(* ===== verification/MarshalBasic.v ===== *)
(** * MarshalBasic: marshalling of basic values

    Models src/dbus/dbus-marshal-basic.c and the byte-order macros of
    src/dbus/dbus-marshal-basic.h: packing and unpacking of integers, writing,
    overwriting, reading and skipping values of the basic types, and blocks of
    fixed-size values.  The byte order of the host, DBUS_COMPILER_BYTE_ORDER, is a
    parameter; native loads and stores go through it.  Shown: whatever the host,
    the bytes inserted are the wire format of the value in the requested order,
    with the padding its alignment asks for; a failed write leaves the string as
    it was; reading gives back what was written; skipping moves as reading does;
    the block write is the concatenation of the element formats. *)

From S2P Require Import Prelude DString Types.

(** ** Byte order *)

Inductive byte_order := DBUS_LITTLE_ENDIAN | DBUS_BIG_ENDIAN.

#[export] Instance byte_order_eq_dec : EqDecision byte_order.
Proof. solve_decision. Defined.

(** The [n] low-order bytes of a number, least significant first, and back. *)
Fixpoint le (n : nat) (z : Z) : bytes :=
  match n with
  | O => []
  | S n' => z2b z :: le n' (z / 256)
  end.

Fixpoint of_le (bs : bytes) : Z :=
  match bs with
  | [] => 0
  | b :: bs' => b2z b + 256 * of_le bs'
  end.

(** The octets of a number in a byte order. *)
Definition octets (o : byte_order) (n : nat) (z : Z) : bytes :=
  match o with DBUS_LITTLE_ENDIAN => le n z | DBUS_BIG_ENDIAN => rev (le n z) end.

Definition of_octets (o : byte_order) (bs : bytes) : Z :=
  match o with DBUS_LITTLE_ENDIAN => of_le bs | DBUS_BIG_ENDIAN => of_le (rev bs) end.

(** [DBUS_COMPILER_BYTE_ORDER], the order of native loads and stores. *)
Class Host := DBUS_COMPILER_BYTE_ORDER : byte_order.

Definition DBUS_UINT16_SWAP_LE_BE (val : Z) : Z :=
  u16 (Z.lor (u16 (Z.shiftr (u16 val) 8)) (u16 (Z.shiftl (u16 val) 8))).

Definition DBUS_UINT32_SWAP_LE_BE (val : Z) : Z :=
  let v := u32 val in
  Z.lor (Z.lor (Z.lor
    (u32 (Z.shiftl (Z.land v 0x000000ff) 24))
    (u32 (Z.shiftl (Z.land v 0x0000ff00) 8)))
    (Z.shiftr (Z.land v 0x00ff0000) 8))
    (Z.shiftr (Z.land v 0xff000000) 24).

Definition DBUS_UINT64_SWAP_LE_BE (val : Z) : Z :=
  let v := u64 val in
  Z.lor (Z.lor (Z.lor (Z.lor (Z.lor (Z.lor (Z.lor
    (u64 (Z.shiftl (Z.land v 0x00000000000000ff) 56))
    (u64 (Z.shiftl (Z.land v 0x000000000000ff00) 40)))
    (u64 (Z.shiftl (Z.land v 0x0000000000ff0000) 24)))
    (u64 (Z.shiftl (Z.land v 0x00000000ff000000) 8)))
    (Z.shiftr (Z.land v 0x000000ff00000000) 8))
    (Z.shiftr (Z.land v 0x0000ff0000000000) 24))
    (Z.shiftr (Z.land v 0x00ff000000000000) 40))
    (Z.shiftr (Z.land v 0xff00000000000000) 56).

Section host.
Context `{Host}.

(** The conversions of the header; FROM is the same as TO. *)
Definition DBUS_UINT16_TO_LE (val : Z) : Z :=
  match DBUS_COMPILER_BYTE_ORDER with
  | DBUS_LITTLE_ENDIAN => u16 val | DBUS_BIG_ENDIAN => DBUS_UINT16_SWAP_LE_BE val end.

Definition DBUS_UINT16_TO_BE (val : Z) : Z :=
  match DBUS_COMPILER_BYTE_ORDER with
  | DBUS_LITTLE_ENDIAN => DBUS_UINT16_SWAP_LE_BE val | DBUS_BIG_ENDIAN => u16 val end.

Definition DBUS_UINT32_TO_LE (val : Z) : Z :=
  match DBUS_COMPILER_BYTE_ORDER with
  | DBUS_LITTLE_ENDIAN => u32 val | DBUS_BIG_ENDIAN => DBUS_UINT32_SWAP_LE_BE val end.

Definition DBUS_UINT32_TO_BE (val : Z) : Z :=
  match DBUS_COMPILER_BYTE_ORDER with
  | DBUS_LITTLE_ENDIAN => DBUS_UINT32_SWAP_LE_BE val | DBUS_BIG_ENDIAN => u32 val end.

Definition DBUS_UINT64_TO_LE (val : Z) : Z :=
  match DBUS_COMPILER_BYTE_ORDER with
  | DBUS_LITTLE_ENDIAN => u64 val | DBUS_BIG_ENDIAN => DBUS_UINT64_SWAP_LE_BE val end.

Definition DBUS_UINT64_TO_BE (val : Z) : Z :=
  match DBUS_COMPILER_BYTE_ORDER with
  | DBUS_LITTLE_ENDIAN => DBUS_UINT64_SWAP_LE_BE val | DBUS_BIG_ENDIAN => u64 val end.

(** A native store of [n] bytes and a native load. *)
Definition native (n : nat) (value : Z) : bytes := octets DBUS_COMPILER_BYTE_ORDER n value.
Definition load (data : bytes) : Z := of_octets DBUS_COMPILER_BYTE_ORDER data.

(** The bytes stored at [data]. *)
Definition pack_2_octets (value : Z) (order : byte_order) : bytes :=
  native 2 (if bool_decide (order = DBUS_LITTLE_ENDIAN)
            then DBUS_UINT16_TO_LE value else DBUS_UINT16_TO_BE value).

Definition pack_4_octets (value : Z) (order : byte_order) : bytes :=
  native 4 (if bool_decide (order = DBUS_LITTLE_ENDIAN)
            then DBUS_UINT32_TO_LE value else DBUS_UINT32_TO_BE value).

Definition pack_8_octets (value : Z) (order : byte_order) : bytes :=
  native 8 (if bool_decide (order = DBUS_LITTLE_ENDIAN)
            then DBUS_UINT64_TO_LE value else DBUS_UINT64_TO_BE value).

Definition _dbus_unpack_uint16 (order : byte_order) (data : bytes) : Z :=
  if bool_decide (order = DBUS_LITTLE_ENDIAN)
  then DBUS_UINT16_TO_LE (load data) else DBUS_UINT16_TO_BE (load data).

Definition _dbus_unpack_uint32 (order : byte_order) (data : bytes) : Z :=
  if bool_decide (order = DBUS_LITTLE_ENDIAN)
  then DBUS_UINT32_TO_LE (load data) else DBUS_UINT32_TO_BE (load data).

(** [if (byte_order != DBUS_COMPILER_BYTE_ORDER) value = SWAP (value)], for the
    three widths; the third is [swap_8_octets]. *)
Definition to_order (swap : Z → Z) (order : byte_order) (value : Z) : Z :=
  if bool_decide (order ≠ DBUS_COMPILER_BYTE_ORDER) then swap value else value.
(** The reader stops at a type. *)
Lemma current_type_print k pre t post key sd dd ar :
  within key sd dd ar t = true →
  _dbus_type_reader_get_current_type (types_at k false (pre ++ print t ++ post) (length pre))
  = Some (typecode t).
Proof.
  intros Hw. unfold _dbus_type_reader_get_current_type, check_finished. simpl.
  rewrite andb_false_r. simpl. rewrite (first_type_print pre t post _ _ _ _ Hw).
  by destruct (typecode_codes _ _ _ _ _ Hw) as (_ & -> & -> & -> & ->).
Qed.

Lemma current_type_finished k sig pos :
  _dbus_type_reader_get_current_type (types_at k true sig pos) = Some DBUS_TYPE_INVALID.
Proof. done. Qed.

Lemma print_length t : (1 <= length (print t))%nat.
Proof. destruct t; simpl; lia. Qed.

(** What a step over [t] does, for the kinds that walk over types. *)
Definition base_ok (t : ty) : Prop :=
  ∀ k pre post f key sd dd ar,
  within key sd dd ar t = true → (length (print t) <= f)%nat →
  base_reader_next (_dbus_type_reader_next f) f
    (types_at k false (pre ++ print t ++ post) (length pre)) (typecode t)
  = Some (types_at k false (pre ++ print t ++ post) (length pre + length (print t))).

(** One [next] of a struct or dict entry reader. *)
Definition close_of (b : bool) : byte :=
  if b then DBUS_DICT_ENTRY_END_CHAR else DBUS_STRUCT_END_CHAR.
Definition kind_of_fields (b : bool) : reader_kind := if b then KDictEntry else KStruct.

Lemma byte_at_mid pre t post :
  byte_at (pre ++ t ++ post) (length pre + length t) = byte_at post 0.
Proof. rewrite byte_at_app. rewrite <- (Nat.add_0_r (length t)). apply byte_at_app. Qed.

Lemma fields_next b pre t post f key sd dd ar :
  base_ok t → within key sd dd ar t = true → (length (print t) <= f)%nat →
  let sig := pre ++ print t ++ post in
  let e := (length pre + length (print t))%nat in
  class_next (_dbus_type_reader_next f) f (types_at (kind_of_fields b) false sig (length pre)) (typecode t)
  = Some (if byte_at post 0 =b close_of b then types_at (kind_of_fields b) true sig (e + 1)
          else types_at (kind_of_fields b) false sig e).
Proof.
  intros Ht Hw Hf. cbv zeta. unfold class_next, struct_reader_next, dict_entry_reader_next,
    fields_reader_next.
  pose proof (Ht (kind_of_fields b) pre post f key sd dd ar Hw Hf) as E.
  destruct b; simpl kind; cbn iota; simpl kind_of_fields in *; rewrite E; simpl;
    rewrite byte_at_mid; by destruct (_ =b _).
Qed.

Lemma next_fields b ts : ∀ pre t post f n key sd dd,
  base_ok t → Forall base_ok ts →
  within key sd dd 0 t = true → forallb (within key sd dd 0) ts = true →
  (length (flat_map print (t :: ts)) < f)%nat → (length ts < n)%nat →
  let sig := pre ++ flat_map print (t :: ts) ++ close_of b :: post in
  skip_all (_dbus_type_reader_next f) n (types_at (kind_of_fields b) false sig (length pre))
  = Some (types_at (kind_of_fields b) true sig (length pre + length (flat_map print (t :: ts)) + 1)).
Proof.
  induction ts as [|t2 ts IH]; intros pre t post f n key sd dd Ht Hts Hw Hws Hf Hn; cbv zeta;
    (destruct n as [|n]; [simpl in Hn; lia|]); (destruct f as [|f]; [lia|]);
    simpl in Hf; rewrite length_app in Hf; simpl skip_all; rewrite reader_next_S.
  - simpl flat_map. rewrite app_nil_r.
    rewrite (current_type_print _ _ _ _ _ _ _ _ Hw). simpl.
    destruct (typecode_codes _ _ _ _ _ Hw) as (-> & _).
    rewrite (fields_next b pre t (close_of b :: post) f _ _ _ _ Ht Hw) by lia.
    change (byte_at (close_of b :: post) 0) with (close_of b). rewrite byte_eqb_refl. done.
  - inversion_clear Hts as [|? ? Ht2 Hts']. simpl in Hws. apply andb_true_iff in Hws as [Hw2 Hws].
    change (flat_map print (t :: t2 :: ts)) with (print t ++ print t2 ++ flat_map print ts) in *.
    rewrite <- (app_assoc (print t)).
    rewrite (current_type_print _ _ _ _ _ _ _ _ Hw). simpl.
    destruct (typecode_codes _ _ _ _ _ Hw) as (-> & _).
    rewrite (fields_next b pre t _ f _ _ _ _ Ht Hw) by lia.
    destruct (print_head_open _ _ _ _ t2 (flat_map print ts ++ close_of b :: post) Hw2)
      as (H1 & H2 & H3).
    rewrite <- !app_assoc in *.
    assert (byte_at (print t2 ++ flat_map print ts ++ close_of b :: post) 0 =b close_of b = false)
      as -> by (by destruct b).
    simpl mbind. set (q := print t2 ++ flat_map print ts ++ close_of b :: post).
    pose proof (IH (pre ++ print t) t2 post (S f) n key sd dd Ht2 Hts' Hw2 Hws) as E.
    cbv zeta in E. simpl flat_map in E. rewrite !length_app in E. rewrite <- !app_assoc in E. fold q in E.
    pose proof (current_type_print (kind_of_fields b) (pre ++ print t) t2 (flat_map print ts ++ close_of b :: post)
      _ _ _ _ Hw2) as Ec. rewrite length_app, <- !app_assoc in Ec. fold q in Ec. rewrite Ec. simpl.
    destruct (typecode_codes _ _ _ _ _ Hw2) as (-> & _). simpl.
    pose proof (print_length t). simpl in Hf, Hn. rewrite ?length_app in *.
    rewrite E by lia. f_equal. f_equal. lia.
Qed.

____________

**Prompt:**
Above are the records; print exactly the lines from the line with "Definition kind_of_fields (b" to the line with "simpl in Hf;", including both, and nothing else.

**The completed task:**
Definition kind_of_fields (b : bool) : reader_kind := if b then KDictEntry else KStruct.

Lemma byte_at_mid pre t post :
  byte_at (pre ++ t ++ post) (length pre + length t) = byte_at post 0.
Proof. rewrite byte_at_app. rewrite <- (Nat.add_0_r (length t)). apply byte_at_app. Qed.

Lemma fields_next b pre t post f key sd dd ar :
  base_ok t → within key sd dd ar t = true → (length (print t) <= f)%nat →
  let sig := pre ++ print t ++ post in
  let e := (length pre + length (print t))%nat in
  class_next (_dbus_type_reader_next f) f (types_at (kind_of_fields b) false sig (length pre)) (typecode t)
  = Some (if byte_at post 0 =b close_of b then types_at (kind_of_fields b) true sig (e + 1)
          else types_at (kind_of_fields b) false sig e).
Proof.
  intros Ht Hw Hf. cbv zeta. unfold class_next, struct_reader_next, dict_entry_reader_next,
    fields_reader_next.
  pose proof (Ht (kind_of_fields b) pre post f key sd dd ar Hw Hf) as E.
  destruct b; simpl kind; cbn iota; simpl kind_of_fields in *; rewrite E; simpl;
    rewrite byte_at_mid; by destruct (_ =b _).
Qed.

Lemma next_fields b ts : ∀ pre t post f n key sd dd,
  base_ok t → Forall base_ok ts →
  within key sd dd 0 t = true → forallb (within key sd dd 0) ts = true →
  (length (flat_map print (t :: ts)) < f)%nat → (length ts < n)%nat →
  let sig := pre ++ flat_map print (t :: ts) ++ close_of b :: post in
  skip_all (_dbus_type_reader_next f) n (types_at (kind_of_fields b) false sig (length pre))
  = Some (types_at (kind_of_fields b) true sig (length pre + length (flat_map print (t :: ts)) + 1)).
Proof.
  induction ts as [|t2 ts IH]; intros pre t post f n key sd dd Ht Hts Hw Hws Hf Hn; cbv zeta;
    (destruct n as [|n]; [simpl in Hn; lia|]); (destruct f as [|f]; [lia|]);
    simpl in Hf; rewrite length_app in Hf; simpl skip_all; rewrite reader_next_S.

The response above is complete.